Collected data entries
(* ===== verification/GroupExamples.v ===== *)
(** * A small graph of groups for the witnesses

    Group 1 holds group 2, which holds the users 3 and 4; user 5 is in no group. *)
From S2P Require Import Prelude Util Db Bind Resource Groups GroupCounts GroupMembers.
From stdpp Require Import relations.
Local Open Scope Z_scope.

Definition staff_db : db :=
  set_resources (map (fun i => ResourceRow i "" dav_repos_PRINCIPAL i i "" 0 0 "en-US" None) [1; 2; 3; 4; 5])
  (set_principals [PrincipalRow 1 "all"; PrincipalRow 2 "team"; PrincipalRow 3 "ann";
                   PrincipalRow 4 "bob"; PrincipalRow 5 "eve"]
  (set_group_members [(1, 2); (2, 3); (2, 4)]
  (set_transitive_group_members [TgmRow 1 2 1; TgmRow 2 3 1; TgmRow 2 4 1; TgmRow 1 3 1;
                                 TgmRow 1 4 1]
   empty_db))).

Definition staff : conn := Conn staff_db [] 0 [] false.

Definition staff_paths (x y : Z) : Z :=
  if (x =? y) || ((x =? 1) && ((y =? 2) || (y =? 3) || (y =? 4)))
     || ((x =? 2) && ((y =? 3) || (y =? 4))) then 1 else 0.

Lemma acyclic_increasing l : (forall a b, (a, b) ∈ l -> a < b) -> acyclic l.
Proof.
  intros H g Hg.
  assert (Hlt : forall x y, tc (direct l) x y -> x < y); [|specialize (Hlt g g Hg); lia].
  intros x y. induction 1 as [x y Hxy|x z y Hxz _ IH]; [by apply H|]. specialize (H _ _ Hxz). lia.
Qed.

Lemma staff_counts : counts_paths (group_members staff_db) staff_paths.
Proof.
  intros x y. unfold staff_paths, edges_from. cbn -[Z.eqb].
  destruct (decide (x = 1)) as [->|H1]; [|destruct (decide (x = 2)) as [->|H2]];
    repeat ((rewrite bool_decide_true by lia) || (rewrite bool_decide_false by lia)); cbn -[Z.eqb];
    repeat match goal with |- context [?a =? ?b] => destruct (Z.eqb_spec a b); subst; try lia end;
    destruct (decide _); cbn; lia.
Qed.

Lemma staff_exact : groups_exact staff_db.
Proof.
  split.
  - apply (bool_decide_unpack _). vm_compute. exact I.
  - apply acyclic_increasing. cbn. intros a b. rewrite !elem_of_cons, elem_of_nil.
    intros [[= -> ->]|[[= -> ->]|[[= -> ->]|[]]]]; lia.
  - apply (bool_decide_unpack _). vm_compute. exact I.
  - exists staff_paths. split; [apply staff_counts|]. intros g m c. cbn.
    rewrite !elem_of_cons, elem_of_nil. unfold staff_paths. split.
    + intros [[= -> -> ->]|[[= -> -> ->]|[[= -> -> ->]|[[= -> -> ->]|[[= -> -> ->]|[]]]]]];
        cbn; lia.
    + intros (Hne & -> & Hpos).
      repeat match goal with |- context [?a =? ?b] => destruct (Z.eqb_spec a b); subst end;
        cbn in *; try lia; tauto.
Qed.

Lemma staff_principals : principals_ok staff_db.
Proof.
  split; try (apply (bool_decide_unpack _); vm_compute; exact I).
  - intros p. cbn. rewrite !elem_of_cons, elem_of_nil. naive_solver.
  - intros p Hp. exists (ResourceRow (p_res p) "" dav_repos_PRINCIPAL (p_res p) (p_res p) "" 0 0 "en-US" None).
    split; [|done]. revert Hp. cbn. rewrite !elem_of_cons, elem_of_nil.
    intros [->|[->|[->|[->|[->|[]]]]]]; cbn; tauto.
  - intros r. cbn. rewrite !elem_of_cons, elem_of_nil. naive_solver lia.
  - intros g m. cbn. rewrite !elem_of_cons, elem_of_nil.
    intros [[= -> ->]|[[= -> ->]|[[= -> ->]|[]]]];
      [exists (PrincipalRow 2 "team")|exists (PrincipalRow 3 "ann")|exists (PrincipalRow 4 "bob")];
      rewrite !elem_of_cons; tauto.
Qed.

(** ** Witnesses *)

(** Eve joins the team. *)
Lemma add_prin_to_grp_spec_witness :
  let s' := (sabridge_add_prin_to_grp 2 5 staff).2 in
  groups_exact (c_db s')
  /\ group_members (c_db s') = [(1, 2); (2, 3); (2, 4); (2, 5)]
  /\ ~ rtc (direct (group_members staff_db)) 5 2.
Proof.
  assert (H := add_prin_to_grp_spec 2 5 staff staff_exact).
  destruct (sabridge_add_prin_to_grp 2 5 staff) as [o s'] eqn:E.
  assert (Ho : o = None) by (replace o with (o, s').1 by done; rewrite <- E; reflexivity).
  subst o. exact H.
Defined.

(** Ann leaves it. *)
Lemma rem_prin_frm_grp_spec_witness :
  let s' := (sabridge_rem_prin_frm_grp 2 3 staff).2 in
  groups_exact (c_db s') /\ group_members (c_db s') = [(1, 2); (2, 4)].
Proof.
  assert (Hin : (2, 3) ∈ group_members (c_db staff))
    by (apply (bool_decide_unpack _); vm_compute; exact I).
  assert (H := rem_prin_frm_grp_spec 2 3 staff staff_exact Hin).
  destruct (sabridge_rem_prin_frm_grp 2 3 staff) as [o s'] eqn:E.
  assert (Ho : o = None) by (replace o with (o, s').1 by done; rewrite <- E; reflexivity).
  subst o. exact H.
Defined.

(** The team cannot leave. *)
Lemma nested_removal_fails_witness :
  (sabridge_rem_prin_frm_grp 1 2 staff).1 = Some (dav_new_error HTTP_INTERNAL_SERVER_ERROR).
Proof.
  apply (nested_removal_fails 1 2 staff staff_exact).
  - apply (bool_decide_unpack _). vm_compute. exact I.
  - right. vm_compute. lia.
Defined.

(** The team becomes Bob and Eve. *)
Lemma set_group_members_property_spec_witness :
  let s' := (set_group_members_property Datatypes.id 2 ["bob"; "eve"]%string staff).2 in
  groups_exact (c_db s')
  /\ forall m, (2, m) ∈ group_members (c_db s')
       <-> exists p, p ∈ principals staff_db /\ p_res p = m /\ p_name p ∈ ["bob"; "eve"]%string.
Proof.
  intros s'. destruct (set_group_members_property_spec Datatypes.id 2 ["bob"; "eve"]%string
    staff s' staff_exact staff_principals) as [H1 H2].
  - apply (bool_decide_unpack _). vm_compute. exact I.
  - vm_compute. reflexivity.
  - split; [exact H1|]. intros m. exact (H2 2 m).
Defined.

Exercise prompt: Lines above that contain the string "rewrite" make up the answer.

Completed task:
    repeat ((rewrite bool_decide_true by lia) || (rewrite bool_decide_false by lia)); cbn -[Z.eqb];
  - apply acyclic_increasing. cbn. intros a b. rewrite !elem_of_cons, elem_of_nil.
    rewrite !elem_of_cons, elem_of_nil. unfold staff_paths. split.
  - intros p. cbn. rewrite !elem_of_cons, elem_of_nil. naive_solver.
    split; [|done]. revert Hp. cbn. rewrite !elem_of_cons, elem_of_nil.
  - intros r. cbn. rewrite !elem_of_cons, elem_of_nil. naive_solver lia.
  - intros g m. cbn. rewrite !elem_of_cons, elem_of_nil.
      rewrite !elem_of_cons; tauto.
  assert (Ho : o = None) by (replace o with (o, s').1 by done; rewrite <- E; reflexivity).
  assert (Ho : o = None) by (replace o with (o, s').1 by done; rewrite <- E; reflexivity).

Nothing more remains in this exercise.